Hilary also told a very moving story about a childhood friend of his, a single father, whose 14 year old son was shot in gang crossfire a few years ago. This was a dad who did everything right and was trying his best to raise two wonderful boys to be men. As he knelt beside his dying boy in the gutter, a reporter asked him what he did wrong, why was his boy dying. What the man had the presence to say was that he’d done everything right for his own son, and his only regret is that he didn’t do it for the boy who pulled the trigger. We can’t build walls to keep “them” away from our kids, so we have to embrace and help every kid we can. Words to live by.
Last night, I drove into Detroit to hear Howard Zinn speak. Howard is the author of A People’s History of the United States. He’s a famous guy in peace circles, and in some other circles because he got fired from Spellman college for sticking with the underdogs. Howard said great things too. He said our country was being run by aliens, and he didn’t mean the people trying to sneak across our borders to find a better life for their families. He meant those people who are profiting from this horrible war in Iraq, and skimming the best off the top for their friends. The people who are stealing our votes and the lives of our kids. They are aliens, an unknown, unrecognizable life form.

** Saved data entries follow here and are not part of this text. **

(* ===== verification/DeviceUpdater.v ===== *)
(** The state machine of the device updater: class AimyUpdater
    (src/imp/device-update/device_updater.h, device_updater.cpp). *)
From stdpp Require Import strings.
From S2P Require Import Prelude HexFile Iutils DeviceProtocol UpdateFile.

(** ** State *)

Definition QUERY_DEVICE : Z := 0xA1.
Definition QUERY_UPID : Z := 0xA2.
Definition TRANSFER_ERROR : Z := 0xA6.
Definition QUERY_WORK_MODE : Z := 0xB3.
Definition UPGRADE_ENTER : Z := 0xE0.
Definition UPGRADE_QUERY_SOFTWARE : Z := 0xE1.
Definition UPGRADE_QUERY_SEGMENT : Z := 0xE2.
Definition UPGRADE_INT_VECTOR_TABLE : Z := 0xE3.
Definition UPGRADE_CODE_SEGMENT : Z := 0xE6.
Definition UPGRADE_RESUME : Z := 0xE7.
Definition UPGRADE_QUIT : Z := 0xE8.

Definition UPGRADE_SUCCESS : Z := 0.
Definition UPGRADE_ERROR_WITH_ROLLBACK : Z := 0x61.
Definition UPGRADE_ERROR_WITHOUT_ROLLBACK : Z := 0x62.

(** The signals, with their arguments. *)
Inductive signal :=
| NotifyQuit (status : Z) (message : string)
| NotifyQuery (type : Z) (message : string)
| NotifyUpdate (type : Z)
| NotifyProgress (packets total : Z).      (* packets * 100.0 / total *)

(** [workChannel] is whether the open channel is written to; a frame to be sent is
    its bytes; a timer is whether it works. *)
Record AimyUpdater := mkUpdater {
  workChannel : option bool;
  messageUrl : list Z;
  context : UpdateFileContext;
  updateDeviceAdress : Z;
  quitStatus : Z;
  quitMessage : string;
  readCache : list Z;
  dataLen : Z;
  sendDataList : list (list Z);
  sliceContext : option UpdateSliceContext;
  lastUpdateFrame : option (list Z);
  resendTimer : bool;
  totalPackets : Z;
  progressPackets : Z;
  force_update : bool;                       (* FORCE_UPDATE in the environment *)
  signals : list signal }.                   (* what was notified *)

Definition new_AimyUpdater (force : bool) : AimyUpdater :=
  mkUpdater None [] new_UpdateFileContext 0 UPGRADE_ERROR_WITHOUT_ROLLBACK "normal" (replicate 4096 0) 0 [] None None false 0 0 force [].

Definition set_channel (v : option bool) (u : AimyUpdater) : AimyUpdater :=
  mkUpdater v (messageUrl u) (context u) (updateDeviceAdress u) (quitStatus u) (quitMessage u) (readCache u) (dataLen u) (sendDataList u) (sliceContext u) (lastUpdateFrame u) (resendTimer u) (totalPackets u) (progressPackets u) (force_update u) (signals u).
Definition set_url (v : list Z) (u : AimyUpdater) : AimyUpdater :=
  mkUpdater (workChannel u) v (context u) (updateDeviceAdress u) (quitStatus u) (quitMessage u) (readCache u) (dataLen u) (sendDataList u) (sliceContext u) (lastUpdateFrame u) (resendTimer u) (totalPackets u) (progressPackets u) (force_update u) (signals u).
Definition set_context (v : UpdateFileContext) (u : AimyUpdater) : AimyUpdater :=
  mkUpdater (workChannel u) (messageUrl u) v (updateDeviceAdress u) (quitStatus u) (quitMessage u) (readCache u) (dataLen u) (sendDataList u) (sliceContext u) (lastUpdateFrame u) (resendTimer u) (totalPackets u) (progressPackets u) (force_update u) (signals u).
Definition set_address (v : Z) (u : AimyUpdater) : AimyUpdater :=
  mkUpdater (workChannel u) (messageUrl u) (context u) v (quitStatus u) (quitMessage u) (readCache u) (dataLen u) (sendDataList u) (sliceContext u) (lastUpdateFrame u) (resendTimer u) (totalPackets u) (progressPackets u) (force_update u) (signals u).
Definition set_quit (st : Z) (msg : string) (u : AimyUpdater) : AimyUpdater :=
  mkUpdater (workChannel u) (messageUrl u) (context u) (updateDeviceAdress u) st msg (readCache u) (dataLen u) (sendDataList u) (sliceContext u) (lastUpdateFrame u) (resendTimer u) (totalPackets u) (progressPackets u) (force_update u) (signals u).
Definition set_cache (c : list Z) (n : Z) (u : AimyUpdater) : AimyUpdater :=
  mkUpdater (workChannel u) (messageUrl u) (context u) (updateDeviceAdress u) (quitStatus u) (quitMessage u) c n (sendDataList u) (sliceContext u) (lastUpdateFrame u) (resendTimer u) (totalPackets u) (progressPackets u) (force_update u) (signals u).
Definition set_sendDataList (v : list (list Z)) (u : AimyUpdater) : AimyUpdater :=
  mkUpdater (workChannel u) (messageUrl u) (context u) (updateDeviceAdress u) (quitStatus u) (quitMessage u) (readCache u) (dataLen u) v (sliceContext u) (lastUpdateFrame u) (resendTimer u) (totalPackets u) (progressPackets u) (force_update u) (signals u).
Definition set_slice (v : option UpdateSliceContext) (u : AimyUpdater) : AimyUpdater :=
  mkUpdater (workChannel u) (messageUrl u) (context u) (updateDeviceAdress u) (quitStatus u) (quitMessage u) (readCache u) (dataLen u) (sendDataList u) v (lastUpdateFrame u) (resendTimer u) (totalPackets u) (progressPackets u) (force_update u) (signals u).
Definition set_last (v : option (list Z)) (u : AimyUpdater) : AimyUpdater :=
  mkUpdater (workChannel u) (messageUrl u) (context u) (updateDeviceAdress u) (quitStatus u) (quitMessage u) (readCache u) (dataLen u) (sendDataList u) (sliceContext u) v (resendTimer u) (totalPackets u) (progressPackets u) (force_update u) (signals u).
Definition set_timer (v : bool) (u : AimyUpdater) : AimyUpdater :=
  mkUpdater (workChannel u) (messageUrl u) (context u) (updateDeviceAdress u) (quitStatus u) (quitMessage u) (readCache u) (dataLen u) (sendDataList u) (sliceContext u) (lastUpdateFrame u) v (totalPackets u) (progressPackets u) (force_update u) (signals u).
Definition set_packets (t p : Z) (u : AimyUpdater) : AimyUpdater :=
  mkUpdater (workChannel u) (messageUrl u) (context u) (updateDeviceAdress u) (quitStatus u) (quitMessage u) (readCache u) (dataLen u) (sendDataList u) (sliceContext u) (lastUpdateFrame u) (resendTimer u) t p (force_update u) (signals u).
Definition set_force (v : bool) (u : AimyUpdater) : AimyUpdater :=
  mkUpdater (workChannel u) (messageUrl u) (context u) (updateDeviceAdress u) (quitStatus u) (quitMessage u) (readCache u) (dataLen u) (sendDataList u) (sliceContext u) (lastUpdateFrame u) (resendTimer u) (totalPackets u) (progressPackets u) v (signals u).
Definition notify (s : signal) (u : AimyUpdater) : AimyUpdater :=
  mkUpdater (workChannel u) (messageUrl u) (context u) (updateDeviceAdress u) (quitStatus u) (quitMessage u) (readCache u) (dataLen u) (sendDataList u) (sliceContext u) (lastUpdateFrame u) (resendTimer u) (totalPackets u) (progressPackets u) (force_update u) (signals u ++ [s]).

Howard also quoted our own Declaration of Independence, and said that the people have a right to form a government, and, when they disagree with that government, they have the right to abolish it. The founders of this country turned the notion of sovereignty on its head: we are the sovereigns and we are only governed so long as we consent to be governed. He said that patriotism was about doing just that, withdrawing our consent, turning it into dissent, and abolishing this government set up by aliens—because it wasn’t what we thought it was. They have stolen our democracy and lulled us into a false sense of complacency. The media have us all entertained into numbness. That we’d better stand up and do something, anything, to stop it.
Howard Zinn and Hilary Shelton give me hope. When I take Ben by the hand tomorrow and walk across the street to Pittsfield Elementary school to cast my vote, I am going to do that one small thing to take back my country. And I am going to keep dissenting, even when my voice shakes.
But right now, I am tired and the right upper quadrant of my body feels like it’s being lanced. And seven more kids died today fighting a war that they didn’t start, that was based on pure lies, and that was started by an unlawful and unconstitutional exercise of executive power. And those nitwits in Congress all went along with it, because there were flags everywhere and they were all afraid of being called un-American.
There is nothing more American than dissent. Look that up on the Google, weep real tears, and vote tomorrow because your life depends on it. And then, Wednesday, give it to the Democrats and tell them they’d better start acting like they care about our country or you’re going to get rid of them, too.
Take this country back from the aliens.